According to a new analysis released on the level and volume of vulnerabilities in 2020, the total number of CVEs (Common Vulnerabilities and Reports) reported last year was 6% higher than the total reported in 2019. An annual evaluation report by the response team security of Tenable reports that 18.358 CVEs were reported in 2020, while in 2019 17.305 were reported. Although the increase between 2019 and 2020 may seem small, the team found that from 2015 to 2020, the number of CVEs reported increased by 183% - from 6.487 to 18.358.
In particular, the researchers noted that in the last three years there have been more than 16.000 CVEs per year. Among the vulnerabilities revealed in 2020 were 29, which Tenable described as net-new zero-day vulnerabilities. Of the 29 vulnerabilities, over 35% were vulnerabilities associated with browsers, while almost 29% were found in operating systems systems. Font libraries were also popular, accounting for almost 15% of zero-day vulnerabilities.
According to Infosecurity Magazine, looking at which points of the year critical CVEs were reported, the researchers revealed what they called CVE Season which coincided with the summer season. In particular, they noted that the period from June to August 2020 was particularly unique for both the net volume and the number of critical CVEs notifications. 547 defects were revealed during the summer months, including significant disclosures in F5, Palo Alto Networks, PulseSecure, vBulletin and more.

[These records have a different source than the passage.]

(* ===== verification/ClusterMigrate.v ===== *)
(** * Slot migration of a cluster (rebalance.go)

    The retry loop of one slot, where the slots are after a finished rebalance,
    and what it leaves in the node table. *)

From S2P Require Import Prelude GoStd Types Slots Resources Scale Env K8sClient KvClient ControllerClient Common SentinelNotify Cluster World ClusterProps.
Local Open Scope Z_scope.
Local Open Scope go_scope.

Section retry.
Context {W : Type} `{Env W}.
Context (c : Controller) (src dest slot : Z).

Lemma migrate_returns (w : W) :
  (MigrateSlotAndData c src dest slot w).1 <> Panic /\ (MigrateSlotAndData c src dest slot w).1 <> Hangs.
Proof.
  unfold MigrateSlotAndData, http_post, bind, perform.
  destruct (http_do _ w) as [[resp|e] w']; [|done]. by destruct (_ =? _).
Qed.

(** The world before attempt [k] when the first [k] attempts failed: each
    failure is followed by a sleep ten times the one before. *)
Fixpoint after_failures (k : nat) (wait : Z) (w : W) : option W :=
  match k with
  | O => Some w
  | S k' =>
      match MigrateSlotAndData c src dest slot w with
      | (Err _, w') => after_failures k' (wait * 10) (clock_sleep wait w')
      | _ => None
      end
  end.

Lemma move_slot_cases left wait (w : W) :
  (exists k wk w', (k <= left)%nat /\ after_failures k wait w = Some wk /\
     MigrateSlotAndData c src dest slot wk = (Ok tt, w') /\
     move_slot c src dest slot left wait w = (Ok tt, w')) \/
  (exists wk e w', after_failures left wait w = Some wk /\
     MigrateSlotAndData c src dest slot wk = (Err e, w') /\
     move_slot c src dest slot left wait w = (Err err_migrate_timeout, w')).
Proof.
  revert wait w. induction left as [|left IH]; intros wait w;
    destruct (migrate_returns w) as [Hp Hh];
    destruct (MigrateSlotAndData c src dest slot w) as [[[]|e| |] w1] eqn:Em; [| |done|done| | |done|done].
  - left. exists 0%nat, w, w1. cbn [move_slot]. unfold bind, catch. by rewrite Em.
  - right. exists w, e, w1. cbn [move_slot]. unfold bind, catch. by rewrite Em.
  - left. exists 0%nat, w, w1. split; [lia|]. cbn [move_slot]. unfold bind, catch. by rewrite Em.
  - assert (Hstep : move_slot c src dest slot (S left) wait w =
                    move_slot c src dest slot left (wait * 10) (clock_sleep wait w1)).
    { cbn [move_slot]. unfold bind at 1, catch. by rewrite Em. }
    rewrite Hstep.
    destruct (IH (wait * 10) (clock_sleep wait w1)) as [(k & wk & w' & Hk & Ha & Hm & Hr)|(wk & e' & w' & Ha & Hm & Hr)].
    + left. exists (S k), wk, w'. split; [lia|]. cbn [after_failures]. by rewrite Em.
    + right. exists wk, e', w'. cbn [after_failures]. by rewrite Em.
Qed.

(** C28: moving a slot always ends, after at most six requests: it succeeds
    with the first request that succeeds, and reports the timeout error
    exactly when six requests in a row failed, with sleeps of 10 ms to 100 s
    between them; it never panics and hides every other error. *)
Theorem move_slot_bounded (w : W) :
  (exists k wk w', (k <= 5)%nat /\ after_failures k FirstWait w = Some wk /\
     MigrateSlotAndData c src dest slot wk = (Ok tt, w') /\
     move_slot c src dest slot MaxRetry FirstWait w = (Ok tt, w')) \/
  (exists wk e w', after_failures 5 FirstWait w = Some wk /\
     MigrateSlotAndData c src dest slot wk = (Err e, w') /\
     move_slot c src dest slot MaxRetry FirstWait w = (Err err_migrate_timeout, w')).
Proof. apply move_slot_cases. Qed.
End retry.

(** ** Where the slots are *)

(** The controller's placement of slots, [home w x] the shard of slot [x]: a
    migration it accepts moves the slot to the target, one it refuses (or
    accepts) moves no other slot, and neither sleeping nor an update of the
    resource moves any. *)
Class SlotLaws {W} `{Env W} (home : W -> Z -> option Z) : Prop := {
  home_moved : forall c src dest slot w w',
    MigrateSlotAndData c src dest slot w = (Ok tt, w') -> home w' slot = Some dest;
  home_other : forall c src dest slot w x, x <> slot -> home (MigrateSlotAndData c src dest slot w).2 x = home w x;
  home_sleep : forall d w x, home (clock_sleep d w) x = home w x;
  home_update : forall k w x, home (UpdateKVRocks k w).2 x = home w x;
}.

Section placement.
Context {W : Type} `{Env W} (home : W -> Z -> option Z) `{!SlotLaws home}.

Lemma move_slot_home c src dest slot left wait (w w' : W) :
  move_slot c src dest slot left wait w = (Ok tt, w') ->
  home w' slot = Some dest /\ forall x, x <> slot -> home w' x = home w x.
Proof.
  revert wait w. induction left as [|left IH]; intros wait w; cbn [move_slot]; unfold bind at 1, catch;
    pose proof (fun x => home_other c src dest slot w x) as Hother;
    destruct (MigrateSlotAndData c src dest slot w) as [[[]|e| |] w1] eqn:Em; try done.
  - intros [= <-]. split; [by eapply home_moved|exact Hother].
  - intros [= <-]. split; [by eapply home_moved|exact Hother].
  - unfold bind, modify. intros Hrun. apply IH in Hrun as [Hs Ho]. split; [done|].
    intros x Hx. rewrite Ho, home_sleep by done. by apply Hother.
Qed.

Lemma move_slots_home c src dest slots (w w' : W) :
  NoDup slots -> forM slots (fun slot => move_slot c src dest slot MaxRetry FirstWait) w = (Ok tt, w') ->
  (forall x, x ∈ slots -> home w' x = Some dest) /\ forall x, x ∉ slots -> home w' x = home w x.
Proof.
  intros Hnd. revert w. induction Hnd as [|slot slots Hnot Hnd IH]; intros w; cbn [forM].
  - intros [= <-]. split; [by intros x ?%elem_of_nil|done].
  - unfold bind. destruct (move_slot _ _ _ _ _ _ w) as [[[]|e| |] w1] eqn:Em; [|done..]. intros Hrun.
    apply move_slot_home in Em as [Hs Ho]. destruct (IH w1 Hrun) as [Hin Hout]. split.
    + intros x [->|Hx]%elem_of_cons; [by rewrite Hout|by apply Hin].
    + intros x [Hne Hx]%not_elem_of_cons. rewrite Hout by done. by apply Ho.
Qed.
End placement.

(** ** The table after a rebalance *)

Lemma lookup_sort_table t i j : lookup_node (sort_table t) i j = sort_node <$> lookup_node t i j.
Proof.
  unfold lookup_node, sort_table. rewrite list_lookup_fmap.
  destruct (t !! i) as [[sts|]|]; [|done..].
  change (match (option_map sort_node <$> sts) !! j with Some (Some n) => Some n | _ => None end =
    sort_node <$> match sts !! j with Some (Some n) => Some n | _ => None end).
  rewrite list_lookup_fmap.
  by destruct (sts !! j) as [[n|]|].
Qed.

Definition msize (m : NodeMigrateMsg) : nat := length (nm_Slots m).

Lemma msize_sort m : msize (sort_migrate m) = msize m.
Proof. unfold msize, sort_migrate. cbn [nm_Slots]. by rewrite sort_ints_perm. Qed.

Section rebalance.
Context {W : Type} `{Env W, GoLib}.

Lemma status_topo_run h (w : W) h' w' :
  ensureStatusTopoMsg (h, w) = (Ok tt, (h', w')) ->
  hc_stsNodes h' = sort_table (hc_stsNodes h) /\ hc_controller h' = hc_controller h /\ exists k, w' = (UpdateKVRocks k w).2.
Proof.
  unfold ensureStatusTopoMsg, bind, modh, catch, update_instance, bind, geth, onW. cbn [fst snd].
  destruct (UpdateKVRocks _ w) as [[k|e| |] w1] eqn:Eu; unfold modh, requeue, modh, throw, ret; cbn [fst snd]; [|done..].
  intros [= <- <-]. split; [done|]. split; [done|]. eexists. by rewrite Eu.
Qed.

(** One message of the node at [(i, j)]. *)
Lemma migrate_head_spec src i j h (w : W) h' w' n m ms :
  lookup_node (hc_stsNodes h) i j = Some n -> n_Migrate n = Some (m :: ms) ->
  migrate_head src i j (h, w) = (Ok tt, (h', w')) ->
  hc_controller h' = hc_controller h /\
  (exists n', lookup_node (hc_stsNodes h') i j = Some n' /\
    n_Migrate n' = Some (sort_migrate <$> ms) /\ (msize m <= length (n_Slots n))%nat /\
    n_Slots n' = sort_ints (drop (msize m) (n_Slots n))) /\
  exists w1 k, forM (nm_Slots m) (fun slot => move_slot (hc_controller h) src (nm_Shard m) slot MaxRetry FirstWait) w = (Ok tt, w1) /\
    w' = (UpdateKVRocks k w1).2.
Proof.
  intros Hn Hmig. unfold migrate_head, bind at 1, geth. cbn [fst snd].
  assert (Hg : forall w : W, get_node i j (h, w) = (Ok n, (h, w))) by (intros w0; unfold get_node, bind, geth; cbn [fst snd]; by rewrite Hn).
  unfold bind at 1. rewrite Hg, Hmig. change (head (items (Some (m :: ms)))) with (Some m).
  unfold bind at 1, deref, ret at 1.
  unfold bind at 1.
  rewrite (forM_onW (nm_Slots m) (fun slot => move_slot (hc_controller h) src (nm_Shard m) slot MaxRetry FirstWait)).
  unfold onW at 1. cbn [fst snd]. destruct (forM (nm_Slots m) _ w) as [[[]|e| |] w1] eqn:Em; [|done..].
  destruct (Nat.ltb_spec (length (n_Slots n)) (length (nm_Slots m))) as [Hlt|Hge]; [done|].
  unfold bind at 1, mod_node, bind at 1. rewrite Hg. unfold modh. cbn [fst snd]. intros Hrun.
  apply status_topo_run in Hrun as (Htab & Hc & k & ->). split; [done|]. split; [|eauto].
  rewrite Htab. cbn [hc_set_stsNodes hc_stsNodes].
  rewrite lookup_sort_table, lookup_alter_node, decide_True, Hn by done. cbn [fmap option_fmap option_map].
  eexists. split; [reflexivity|]. rewrite Hmig. done.
Qed.

Context (home : W -> Z -> option Z) `{!SlotLaws home}.

(** The slots the messages name are where the messages want them, the others
    where they were. *)
Definition placed (ms : list NodeMigrateMsg) (w w' : W) : Prop :=
  (forall m x, m ∈ ms -> x ∈ nm_Slots m -> home w' x = Some (nm_Shard m)) /\
  (forall x, x ∉ ms ≫= nm_Slots -> home w' x = home w x).

Lemma placed_sorted ms w w' : placed (sort_migrate <$> ms) w w' -> placed ms w w'.
Proof.
  intros [Hin Hout]. split.
  - intros m x Hm Hx. apply (Hin (sort_migrate m) x); [by apply list_elem_of_fmap_2|].
    unfold sort_migrate. cbn. by rewrite sort_ints_perm.
  - intros x Hx. apply Hout. intros (m & Hxm & (m0 & -> & Hm0)%list_elem_of_fmap)%list_elem_of_bind.
    apply Hx, list_elem_of_bind. exists m0. split; [|done]. cbn in Hxm. by rewrite sort_ints_perm in Hxm.
Qed.

Lemma named_sorted (ms : list NodeMigrateMsg) : (sort_migrate <$> ms) ≫= nm_Slots ≡ₚ ms ≫= nm_Slots.
Proof. induction ms as [|m ms IH]; [done|]. cbn. by rewrite sort_ints_perm, IH. Qed.

Lemma placed_cons m ms w w1 k w' :
  NoDup (nm_Slots m ++ (ms ≫= nm_Slots)) ->
  (forall x, x ∈ nm_Slots m -> home w1 x = Some (nm_Shard m)) -> (forall x, x ∉ nm_Slots m -> home w1 x = home w x) ->
  placed ms (UpdateKVRocks k w1).2 w' -> placed (m :: ms) w w'.
Proof.
  intros (_ & Hdisj & _)%NoDup_app Hin Hout [Hin' Hout']. split.
  - intros m0 x [->|Hm]%elem_of_cons Hx; [|by apply (Hin' m0)].
    rewrite Hout', home_update by (by apply Hdisj). by apply Hin.
  - intros x. cbn. rewrite not_elem_of_app. intros [Hx Hx']. rewrite Hout', home_update by done. by apply Hout.
Qed.

Lemma rebalance_loop src i j h' w' ks ms h (w : W) n :
  length ks = length ms -> lookup_node (hc_stsNodes h) i j = Some n -> n_Migrate n = Some ms ->
  StronglySorted Z.le (n_Slots n) -> NoDup (ms ≫= nm_Slots) ->
  forM (A := NodeMigrateMsg) ks (fun _ => migrate_head src i j) (h, w) = (Ok tt, (h', w')) ->
  placed ms w w' /\
  exists n', lookup_node (hc_stsNodes h') i j = Some n' /\ n_Migrate n' = Some [] /\
    (sum_list (msize <$> ms) <= length (n_Slots n))%nat /\
    n_Slots n' = drop (sum_list (msize <$> ms)) (n_Slots n).
Proof.
  revert ms h w n. induction ks as [|k ks IH]; intros [|m ms] h w n Hlen Hn Hmig Hs Hnd; try done.
  - cbn [forM]. intros [= <- <-]. split; [split; [by intros m x ?%elem_of_nil|done]|].
    exists n. split; [done|]. split; [done|]. split; [simpl; lia|done].
  - injection Hlen as Hlen. cbn [forM]. unfold bind.
    destruct (migrate_head src i j (h, w)) as [[[]|e| |] [h1 w1]] eqn:Em; [|done..]. intros Hrun.
    destruct (migrate_head_spec _ _ _ _ _ _ _ _ _ _ Hn Hmig Em) as (_ & (n1 & Hn1 & Hmig1 & Hle & Hs1) & w2 & k2 & Hmoves & ->).
    assert (Hrest : StronglySorted Z.le (drop (msize m) (n_Slots n))).
    { rewrite <- (take_drop (msize m) (n_Slots n)) in Hs. by apply StronglySorted_app in Hs as (_ & _ & ?). }
    rewrite sort_ints_id in Hs1 by done. cbn in Hnd. pose proof Hnd as (Hnd1 & _ & Hnd2)%NoDup_app.
    assert (Hsz1 : msize <$> (sort_migrate <$> ms) = msize <$> ms).
    { rewrite <- list_fmap_compose. apply list_fmap_ext. intros ? x _. apply msize_sort. }
    destruct (IH (sort_migrate <$> ms) h1 (UpdateKVRocks k2 w2).2 n1) as (Hpl & n' & Hn' & Hm' & Hle' & Hs');
      [by rewrite length_fmap|done|done|by rewrite Hs1|by rewrite named_sorted|done|].
    split; [apply (move_slots_home home) in Hmoves as [Hin Hout]; [|done]; by eapply placed_cons, placed_sorted|].
    exists n'. split; [done|]. split; [done|]. rewrite Hsz1, Hs1, length_drop in Hle'. rewrite Hsz1, Hs1 in Hs'.
    rewrite fmap_cons. cbn [sum_list_with]. change (id (msize m)) with (msize m).
    split; [lia|]. rewrite Hs', drop_drop. f_equal.
Qed.

(** C29: a rebalance that succeeds has moved the slots the node's migration
    messages name to the shards the messages name, and no other slot
    (interface [SlotLaws], the messages naming each slot once); it leaves an
    empty non-nil list of messages.  The slots the node record keeps are its
    slots without the first ones, as many as were moved, whatever slots the
    messages named. *)
Theorem rebalance_drains src i j h (w : W) h' w' n ms :
  lookup_node (hc_stsNodes h) i j = Some n -> n_Migrate n = Some ms ->
  StronglySorted Z.le (n_Slots n) -> NoDup (ms ≫= nm_Slots) ->
  ensureReBalanceTopo src i j (h, w) = (Ok tt, (h', w')) ->
  placed ms w w' /\
  exists n', lookup_node (hc_stsNodes h') i j = Some n' /\ n_Migrate n' = Some [] /\
    (sum_list (msize <$> ms) <= length (n_Slots n))%nat /\
    n_Slots n' = drop (sum_list (msize <$> ms)) (n_Slots n).
Proof.
  intros Hn Hmig Hs Hnd. unfold ensureReBalanceTopo, bind at 1.
  assert (Hg : get_node i j (h, w) = (Ok n, (h, w))) by (unfold get_node, bind, geth; cbn [fst snd]; by rewrite Hn).
  rewrite Hg, Hmig. cbn [items default]. change (items (Some ms)) with ms.
  by apply rebalance_loop.
Qed.
End rebalance.

(** ** Witness: the messages name slots 2 and 3, the record drops 0 and 1 *)

Definition rebalance_table : list (list Node) :=
  [[mk_node "10.0.0.1" RoleMaster "a" 0 [0; 1; 2; 3] (Some [{| nm_Shard := 1; nm_Slots := [3] |}; {| nm_Shard := 1; nm_Slots := [2] |}])]].

Definition rebalance_world : World :=
  w_set_http (fun _ => {| rs_StatusCode := 200; rs_Body := None |})
    (w_set_kvrocks {[NN "default" demo := sample_cr]} empty_world).

Lemma worldSlots : @SlotLaws World worldEnv (fun w x => w_slots w !! x).
Proof.
  split.
  - intros c src dest slot w w'. unfold MigrateSlotAndData, http_post, bind, perform. cbn -[Z.eqb shards_url].
    change StatusOK with 200. repeat match goal with |- context [rs_StatusCode ?r =? 200] => destruct (rs_StatusCode r =? 200) end; [|done].
    intros [= <-]. apply lookup_insert_eq.
  - intros c src dest slot w x Hx. unfold MigrateSlotAndData, http_post, bind, perform. cbn -[Z.eqb shards_url].
    change StatusOK with 200. repeat match goal with |- context [rs_StatusCode ?r =? 200] => destruct (rs_StatusCode r =? 200) end; [|done].
    by apply lookup_insert_ne.
  - done.
  - intros k w x. unfold UpdateKVRocks, perform. cbn. by repeat case_match; simplify_eq/=.
Qed.

Lemma rebalance_drains_witness :
  let run := @ensureReBalanceTopo World worldEnv 0 0 0 (sample_handler rebalance_table, rebalance_world) in
  w_slots run.2.2 !! 2 = Some 1 /\
  exists n', lookup_node (hc_stsNodes run.2.1) 0 0 = Some n' /\ n_Slots n' = [2; 3].
Proof.
  intros run.
  assert (Hok : run.1 = Ok tt) by (vm_compute; reflexivity).
  destruct (@rebalance_drains World worldEnv (fun w x => w_slots w !! x) worldSlots
    0 0 0 (sample_handler rebalance_table) rebalance_world run.2.1 run.2.2
    (mk_node "10.0.0.1" RoleMaster "a" 0 [0; 1; 2; 3] (Some [{| nm_Shard := 1; nm_Slots := [3] |}; {| nm_Shard := 1; nm_Slots := [2] |}]))
    [{| nm_Shard := 1; nm_Slots := [3] |}; {| nm_Shard := 1; nm_Slots := [2] |}]) as ([Hin _] & n' & Hn & _ & _ & Hs);
    [reflexivity|reflexivity|repeat constructor; lia|apply (bool_decide_unpack _); vm_compute; exact I|exact (run_eq _ _ _ Hok)|].
  split; [|exists n'; split; [exact Hn|exact Hs]].
  apply (Hin {| nm_Shard := 1; nm_Slots := [2] |} 2); [right; left|left].
Defined.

In addition, an analysis of data CVEs for breach trends report that from January to October 2020, 730 such reported incidents resulted in the reporting of more than 22 billion files. From the industries affected by violations, health care and education accounted for the largest share, accounting for 25% and 13% of violations, respectively. Governments as well as its industry technology was also among the "popular" targets, accounting for 12,5% and 15,5% of violations respectively.
It is worth noting that the ransomware was the most popular attacker in 2020, reporting 259 incidents. The compromise through e-mail was the cause of 105 violations, while unsafe data led to 83 security incidents. However, for 179 data breaches the root cause was unknown.
Its global pandemic COVID-19 has been repeatedly used as "bait" by cybercriminals to deceive unsuspecting victims. By the first two weeks of April 2020, 41% of organizations had experienced at least one cyberattack involving malware ή Phishing.